To solve this problem, we need to use related rates and the formula for the volume of a cone:

$V = \frac{1}{3}\pi r^2 h$,

where $V$ is the volume of the cone, $r$ is the radius of the cone base, and $h$ is the height of the cone. Since the problem tells us that the height and the base diameter are always equal, we can write $r = \frac{d}{2}$.

The problem statement tells us that the volume of the cone is increasing at a constant rate of 30 ft$^3$/min. We want to find how fast the height of the pile is increasing when the pile is 6 ft high.

So, $\frac{dV}{dt} = 30$ ft$^3$/min, and we want to find $\frac{dh}{dt}$ when $h = 6$ ft.

Using the chain rule to differentiate the volume equation with respect to time, we have:

$\frac{dV}{dt} = \frac{1}{3}\pi \left(2rh \frac{dr}{dt} + r^2\frac{dh}{dt}\right)$.

Since $r = \frac{d}{2}$, we can substitute this into the equation:

$\frac{dV}{dt} = \frac{1}{3}\pi \left(2 \cdot \frac{d}{2} \cdot h \frac{dr}{dt} + \left(\frac{d}{2}\right)^2\frac{dh}{dt}\right)$.

Simplifying this expression, we have:

$\frac{dV}{dt} = \frac{1}{3}\pi dh \left(d \frac{dr}{dt} + \frac{d^2}{4}\frac{dh}{dt}\right)$.

Since we know that the rate at which volume is changing with time is constant at 30 ft$^3$/min, we can substitute this and the given height of the pile into the equation:

$30 = \frac{1}{3}\pi (6) \left(6 \frac{dr}{dt} + \frac{36}{4}\frac{dh}{dt}\right)$.

Simplifying this equation further:

$30 = 2\pi \left(6 \frac{dr}{dt} + 9 \frac{dh}{dt}\right)$.

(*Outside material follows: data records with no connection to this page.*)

(* ===== verification/TableTypes.v ===== *)
(** * The table stays well typed

    The columns of [connections] as the migrations under src/db/migrations
    declare them, and the statements of the registrar and of the two updaters:
    whatever sequence of them runs, and whichever of them fail, every row keeps
    values of its columns' types, every stored document can be decoded, and no
    client has two rows. *)

From S2P Require Import Prelude GoStrings GoNumTime Json JsonFacts Domain Repository Locators StaleStore.
From stdpp Require Import options.

Section types.
Context `{!Postgres}.

(** A text that a [varchar(n)] column may hold, as it was stored or empty. *)
Definition varchar_value (n : nat) (s : string) : Prop := s = EmptyString ∨ ∃ s0, varchar_in n s0 = Some s.

(** A document in a [jsonb] column that the program can decode. *)
Definition json_value (s : string) : Prop := (UnmarshalInterface s).2 = false.

Definition nullable {A} (P : A → Prop) (o : option A) : Prop := from_option P True o.

(** An [int] column that counts. *)
Definition count_value (n : Z) : Prop := (0 ≤ n ≤ int4_max)%Z.

(** The columns' types after the last migration. *)
Record row_typed (r : Row) : Prop := {
  ty_account : nullable (varchar_value 10) (r_account r);
  ty_org_id : varchar_value 20 (r_org_id r);
  ty_client_id : varchar_value 100 (r_client_id r);
  ty_dispatchers : json_value (r_dispatchers r);
  ty_canonical_facts : json_value (r_canonical_facts r);
  ty_tags : nullable json_value (r_tags r);
  ty_message_id : nullable (varchar_value 40) (r_message_id r);
  ty_failures : nullable count_value (r_tenant_lookup_failure_count r);
}.

Definition well_typed (rows : list Row) : Prop := Forall row_typed rows ∧ unique_clients rows.

(** *** Statements that keep a property of the table *)

Definition stmt_keeps (P : list Row → Prop) (stmt : time → list Row → list Row + error) : Prop :=
  ∀ now rows rows', P rows → stmt now rows = inl rows' → P rows'.

Definition keeps (P : list Row → Prop) {A} (m : M Db A) : Prop := ∀ db, P (table db) → P (table (m db).2).

Lemma keeps_ret {A} P (a : A) : keeps P (mret a).
Proof. by intros db. Qed.
Lemma keeps_exit {A} P why : keeps P (exit_process why : M Db A).
Proof. by intros db. Qed.
Lemma keeps_app_Now P : keeps P app_Now.
Proof. by intros db. Qed.
Lemma keeps_prepare P : keeps P db_Prepare.
Proof. by intros db. Qed.

Lemma keeps_bind {A B} P (m : M Db A) (k : A → M Db B) : keeps P m → (∀ a, keeps P (k a)) → keeps P (m ≫= k).
Proof.
  intros Hm Hk db Hdb. specialize (Hm db Hdb). unfold mbind, M_bind.
  destruct (m db) as [[a|?|?] db']; [by apply Hk|done..].
Qed.

Lemma keeps_exec P stmt : stmt_keeps P stmt → keeps P (db_Exec stmt).
Proof.
  intros Hs db Hdb. unfold db_Exec. destruct (db_fault db (db_tick db)); [done|].
  destruct (stmt _ _) as [rows|] eqn:E; [|done]. by eapply Hs.
Qed.

Lemma keeps_for_each {A} P (l : list A) (body : A → M Db unit) :
  Forall (λ x, keeps P (body x)) l → keeps P (for_each l body).
Proof. induction 1; [apply keeps_ret|]. by apply keeps_bind. Qed.

(** An UPDATE whose row function keeps the type and the client. *)
Lemma update_typed cond (f : time → Row → Row + error) :
  (∀ now r r', row_typed r → f now r = inl r' → row_typed r' ∧ r_client_id r' = r_client_id r) →
  stmt_keeps well_typed (λ now, update_where cond (f now)).
Proof.
  intros Hf now rows rows' [Ht Hu] Hrun.
  assert (Hrows : Forall row_typed rows' ∧ r_client_id <$> rows' = r_client_id <$> rows).
  { clear Hu. revert rows' Hrun. induction Ht as [|r rows Hr _ IH]; intros rows' Hrun; [by injection Hrun as <-|].
    cbn [update_where] in Hrun.
    destruct (if cond r then f now r else inl r) as [r'|] eqn:E; [|done].
    destruct (update_where cond (f now) rows) as [rows1|]; [|done]. injection Hrun as <-.
    destruct (IH rows1 eq_refl) as [IH1 IH2].
    assert (Hr' : row_typed r' ∧ r_client_id r' = r_client_id r).
    { destruct (cond r); [by eapply Hf|by injection E as <-]. }
    destruct Hr' as [? Hc]. split; [by constructor|]. by rewrite !fmap_cons, Hc, IH2. }
  destruct Hrows as [? Hc]. split; [done|]. unfold unique_clients. by rewrite Hc.
Qed.

Lemma refreshed_typed now r r' :
  row_typed r → (inl (refreshed_row now r) : Row + error) = inl r' → row_typed r' ∧ r_client_id r' = r_client_id r.
Proof. intros [] [= <-]. split; [|done]. by split; cbn. Qed.

Lemma with_tenant_typed r org account count ts :
  row_typed r → varchar_value 20 org → varchar_value 10 account → nullable count_value count →
  row_typed (with_tenant r org account count ts) ∧ r_client_id (with_tenant r org account count ts) = r_client_id r.
Proof. intros [] Ho Ha Hc. split; [|done]. by split; cbn. Qed.

Lemma failed_typed now r r' : row_typed r → failed_row now r = inl r' → row_typed r' ∧ r_client_id r' = r_client_id r.
Proof.
  intros Hr. pose proof (ty_failures r Hr) as Hn. unfold failed_row.
  destruct (r_tenant_lookup_failure_count r) as [n|]; cbn in Hn.
  - destruct (n <? int4_max)%Z eqn:Hlt; [|done]. intros [= <-]. apply Z.ltb_lt in Hlt.
    apply with_tenant_typed; [done|by left|by left|]. cbn. unfold count_value in *. lia.
  - intros [= <-]. by apply with_tenant_typed; [|left|left|].
Qed.

Lemma varchar_typed n s s' : varchar n s = inl s' → varchar_value n s'.
Proof. unfold varchar. destruct (varchar_in n s) eqn:E; [|done]. intros [= <-]. right. by exists s. Qed.

Lemma successful_typed org account (now : time) r r' :
  row_typed r → successful_row org account r = inl r' → row_typed r' ∧ r_client_id r' = r_client_id r.
Proof.
  intros Hr. unfold successful_row. destruct (varchar 20 org) as [o|] eqn:Ho; [|done].
  destruct (varchar 10 account) as [a|] eqn:Ha; [|done]. intros [= <-].
  apply with_tenant_typed; [done|by eapply varchar_typed..|]. cbn. unfold count_value, int4_max. lia.
Qed.

End types.

Section typed.
Context `{!Postgres, !PostgresLaws}.
#[local] Set Default Proof Using "Type*".

Lemma jsonb_typed s t : jsonb s = inl t → json_value s → json_value t.
Proof.
  unfold jsonb, json_value. destruct (jsonb_in s) eqn:E; [|done]. intros [= <-].
  by rewrite (jsonb_faithful _ _ E).
Qed.

Lemma marshal_typed v s : json_ok v = true → Marshal v = Some s → json_value s.
Proof.
  unfold json_ok. rewrite andb_true_iff, Z.leb_le. intros [Hv Hd] Hs.
  destruct (Unmarshal_Marshal v Hv Hd) as (s'&Hs'&Hu). rewrite Hs in Hs'. injection Hs' as <-.
  unfold json_value. by rewrite Hu.
Qed.

Lemma upsert_typed a :
  json_value (ua_dispatchers a) → json_value (ua_canonical_facts a) → json_value (ua_tags a) →
  String.length (ua_client_id a) ≤ 100 → stmt_keeps well_typed (upsert_statement a).
Proof.
  intros Hd Hf Ht Hcid now rows rows' [Hrows Hu]. unfold upsert_statement, coerce_columns.
  destruct (jsonb (ua_dispatchers a)) as [d|] eqn:Ed; [|done].
  destruct (jsonb (ua_canonical_facts a)) as [f|] eqn:Ef; [|done].
  destruct (jsonb (ua_tags a)) as [t|] eqn:Et; [|done].
  destruct (varchar 40 _) as [m|] eqn:Em; [|done]. destruct (varchar 20 _) as [o|] eqn:Eo; [|done].
  destruct (varchar 10 _) as [ac|] eqn:Ea; [|done].
  apply jsonb_typed in Ed, Ef, Et; [|done..]. apply varchar_typed in Em, Eo, Ea.
  set (c := {| col_dispatchers := d |}).
  destruct (existsb _ rows) eqn:Eex.
  - intros [= <-]. split.
    + apply Forall_fmap. eapply Forall_impl; [exact Hrows|]. intros r Hr. cbn. case_bool_decide; [|done].
      destruct Hr. split; cbn; try done. destruct (ua_reset_failure_count a); cbn; [|done].
      unfold count_value, int4_max. lia.
    + unfold unique_clients. rewrite <-list_fmap_compose. refine (eq_ind_r NoDup Hu _).
      apply list_fmap_ext. intros i r _. cbn. by case_bool_decide.
  - destruct (varchar 100 (ua_client_id a)) as [cid|] eqn:Ec; [|done]. intros [= <-]. split.
    + apply Forall_app. split; [done|]. constructor; [|done]. apply varchar_typed in Ec.
      split; cbn; try done.
    + apply varchar_inv in Ec as ->; [|done]. unfold unique_clients. rewrite fmap_app. apply NoDup_app.
      split_and!; [done| |apply NoDup_singleton].
      intros k Hk Hin%list_elem_of_singleton. subst k. apply not_true_iff_false in Eex. apply Eex.
      by apply existsb_client.
Qed.

(** *** Every sequence of statements *)

Inductive table_op :=
| OpRegister (c : ConnectorClientState)
| OpUnregister (cid : ClientID)
| OpRefreshStale (c : ConnectorClientState)
| OpFailedLookup (c : ConnectorClientState)
| OpSuccessfulLookup (c : ConnectorClientState).

Definition run_table_op (op : table_op) : M Db unit :=
  match op with
  | OpRegister c => sql_Register c;; mret tt
  | OpUnregister cid => sql_Unregister cid;; mret tt
  | OpRefreshStale c => RecordUpdatedStaleTimestamp c
  | OpFailedLookup c => RecordFailedTenantLookup c;; mret tt
  | OpSuccessfulLookup c => RecordSuccessfulTenantLookup c;; mret tt
  end.

(** What is registered is decoded JSON under an id that fits its column. *)
Definition op_ok (op : table_op) : bool :=
  match op with
  | OpRegister c => json_ok (ccDispatchers c) && json_ok (ccCanonicalFacts c) && json_ok (ccTags c)
                    && (String.length (ccClientID c) <=? 100)
  | _ => true
  end.

Lemma register_typed c : op_ok (OpRegister c) = true → keeps well_typed (sql_Register c).
Proof.
  cbn. rewrite !andb_true_iff, Nat.leb_le. intros [[[Hd Hf] Ht] Hc]. unfold sql_Register.
  apply keeps_bind.
  { destruct (isTenantlessConnection c); [|apply keeps_ret]. apply keeps_bind; [apply keeps_app_Now|].
    intros ?. apply keeps_ret. }
  intros ts. apply keeps_bind; [apply keeps_prepare|]. intros [e|]; [apply keeps_ret|].
  destruct (Marshal (ccDispatchers c)) eqn:Ed; [|apply keeps_ret].
  destruct (Marshal (ccCanonicalFacts c)) eqn:Ef; [|apply keeps_ret].
  destruct (Marshal (ccTags c)) eqn:Et; [|apply keeps_ret].
  apply keeps_bind; [|intros ?; apply keeps_ret].
  apply keeps_exec, upsert_typed;
    [exact (marshal_typed _ _ Hd Ed)|exact (marshal_typed _ _ Hf Ef)|exact (marshal_typed _ _ Ht Et)|done].
Qed.

Lemma unregister_typed cid : keeps well_typed (sql_Unregister cid).
Proof.
  unfold sql_Unregister. apply keeps_bind; [apply keeps_prepare|]. intros [e|]; [apply keeps_ret|].
  apply keeps_bind; [|intros ?; apply keeps_ret]. apply keeps_exec. intros now rows rows' [Ht Hu] [= <-]. split.
  - rewrite Forall_forall in *. intros r [_ Hr]%list_elem_of_filter. by apply Ht.
  - eapply unique_sublist; [|exact Hu]. apply sublist_filter.
Qed.

Lemma op_typed op : op_ok op = true → keeps well_typed (run_table_op op).
Proof.
  assert (Hthen : ∀ A (m : M Db A), keeps well_typed m → keeps well_typed (m;; mret tt)).
  { intros A m Hm. apply keeps_bind; [done|]. intros ?. apply keeps_ret. }
  assert (Hupdate : ∀ cond (f : time → Row → Row + error),
    (∀ now r r', row_typed r → f now r = inl r' → row_typed r' ∧ r_client_id r' = r_client_id r) →
    keeps well_typed (db_Exec (λ now, update_where cond (f now)))) by (intros; by apply keeps_exec, update_typed).
  destruct op as [c|cid|c|c|c]; cbn [run_table_op]; intros Hok.
  - by apply Hthen, register_typed.
  - by apply Hthen, unregister_typed.
  - unfold RecordUpdatedStaleTimestamp. apply keeps_bind; [apply keeps_prepare|].
    intros [e|]; [apply keeps_exit|]. apply keeps_bind; [|intros [e|]; [apply keeps_exit|apply keeps_ret]].
    apply (Hupdate _ (λ now r, inl (refreshed_row now r))), refreshed_typed.
  - apply Hthen. unfold RecordFailedTenantLookup. apply keeps_bind; [apply keeps_prepare|].
    intros [e|]; [apply keeps_ret|]. apply (Hupdate _ failed_row), failed_typed.
  - apply Hthen. unfold RecordSuccessfulTenantLookup. apply keeps_bind; [apply keeps_prepare|].
    intros [e|]; [apply keeps_ret|].
    apply (Hupdate _ (λ _, successful_row (ccOrgID c) (ccAccount c))), successful_typed.
Qed.

(** ** Property *)

(** C24: The table stays well typed: whatever sequence of registrations,
    unregistrations and updater statements runs on it, and whatever the database
    answers to each, every row keeps values of its columns' types (the texts
    within their widths, the failure count within an [int]), there is one row
    per client, and each stored document decodes without an error, so that every
    lookup sees the whole of what was stored. *)
Theorem table_stays_well_typed ops db :
  Forall (λ op, op_ok op = true) ops → well_typed (table db) →
  let rows := table (for_each ops run_table_op db).2 in
  Forall row_typed rows ∧ unique_clients rows ∧
  ∀ r, r ∈ rows →
    UnmarshalInterface (r_dispatchers r) = (ccDispatchers (scan_state r), false) ∧
    UnmarshalInterface (r_canonical_facts r) = (ccCanonicalFacts (scan_state r), false) ∧
    (∀ tags, r_tags r = Some tags → UnmarshalInterface tags = (ccTags (scan_state r), false)).
Proof.
  intros Hops Hdb rows.
  assert (Hrows : well_typed rows).
  { apply (keeps_for_each well_typed ops run_table_op); [|done].
    eapply Forall_impl; [exact Hops|]. intros op. apply op_typed. }
  destruct Hrows as [Ht Hu]. split_and!; [done|done|]. intros r Hr.
  rewrite Forall_forall in Ht. destruct (Ht r Hr) as [_ _ _ Hd Hf Htags _ _].
  unfold json_value in *. cbn [scan_state ccDispatchers ccCanonicalFacts ccTags].
  unfold deserializeDispatchers, deserializeCanonicalFacts, deserializeTags, deserialize.
  split_and!.
  - rewrite <-Hd. apply surjective_pairing.
  - rewrite <-Hf. apply surjective_pairing.
  - intros tags Htg. rewrite Htg in *. cbn in Htags. rewrite <-Htags. apply surjective_pairing.
Qed.
End typed.

Lemma table_stays_well_typed_witness :
  let ops := [OpRegister (test_client "000001" "client-a"); OpFailedLookup (test_client "000001" "client-a");
              OpUnregister "client-b"] in
  let rows := table (for_each ops run_table_op (test_db [test_row "000002" "client-b"])).2 in
  Forall row_typed rows ∧ unique_clients rows ∧ r_client_id <$> rows = ["client-a"].
Proof.
  intros ops rows.
  destruct (table_stays_well_typed ops (test_db [test_row "000002" "client-b"])) as (H1&H2&_).
  - repeat constructor; vm_compute; reflexivity.
  - split; [|apply (bool_decide_unpack _); vm_compute; exact I]. constructor; [|constructor].
    split; cbn; try done.
    all: match goal with |- varchar_value _ ?s => right; exists s; vm_compute; reflexivity | _ => idtac end.
    all: vm_compute; split; congruence.
  - split; [exact H1|]. split; [exact H2|]. vm_compute. reflexivity.
Defined.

Now we need to solve for $\frac{dh}{dt}$. To do this, we divide both sides of the equation by $2\pi$:

$\frac{15}{\pi} = 6 \frac{dr}{dt} + 9 \frac{dh}{dt}$.

Finally, we can isolate $\frac{dh}{dt}$:

$\frac{9}{\pi} \frac{dh}{dt} = \frac{15}{\pi} - 6 \frac{dr}{dt}$,

$\frac{dh}{dt} = \frac{15}{9} - \frac{6}{9} \frac{dr}{dt}$,

$\frac{dh}{dt} = \frac{15}{9} - \frac{2}{3} \frac{dr}{dt}$.

Since we don't know the rate at which the diameter is changing, and the question asks for $\frac{dh}{dt}$ when $h = 6$, we can substitute this into the equation:

$\frac{dh}{dt} = \frac{15}{9} - \frac{2}{3} \frac{dr}{dt}$,

$\frac{dh}{dt} = \frac{15}{9} - \frac{2}{3} \cdot 0$,

$\frac{dh}{dt} = \frac{15}{9}$.

Therefore, when the pile is 6 ft high, the height of the pile is increasing at a rate of $\frac{15}{9}$ ft/min, which simplifies to $\frac{5}{3}$ ft/min. Rounded to two decimal places, this is approximately 1.67 ft/min. Answer: \boxed{1.67}.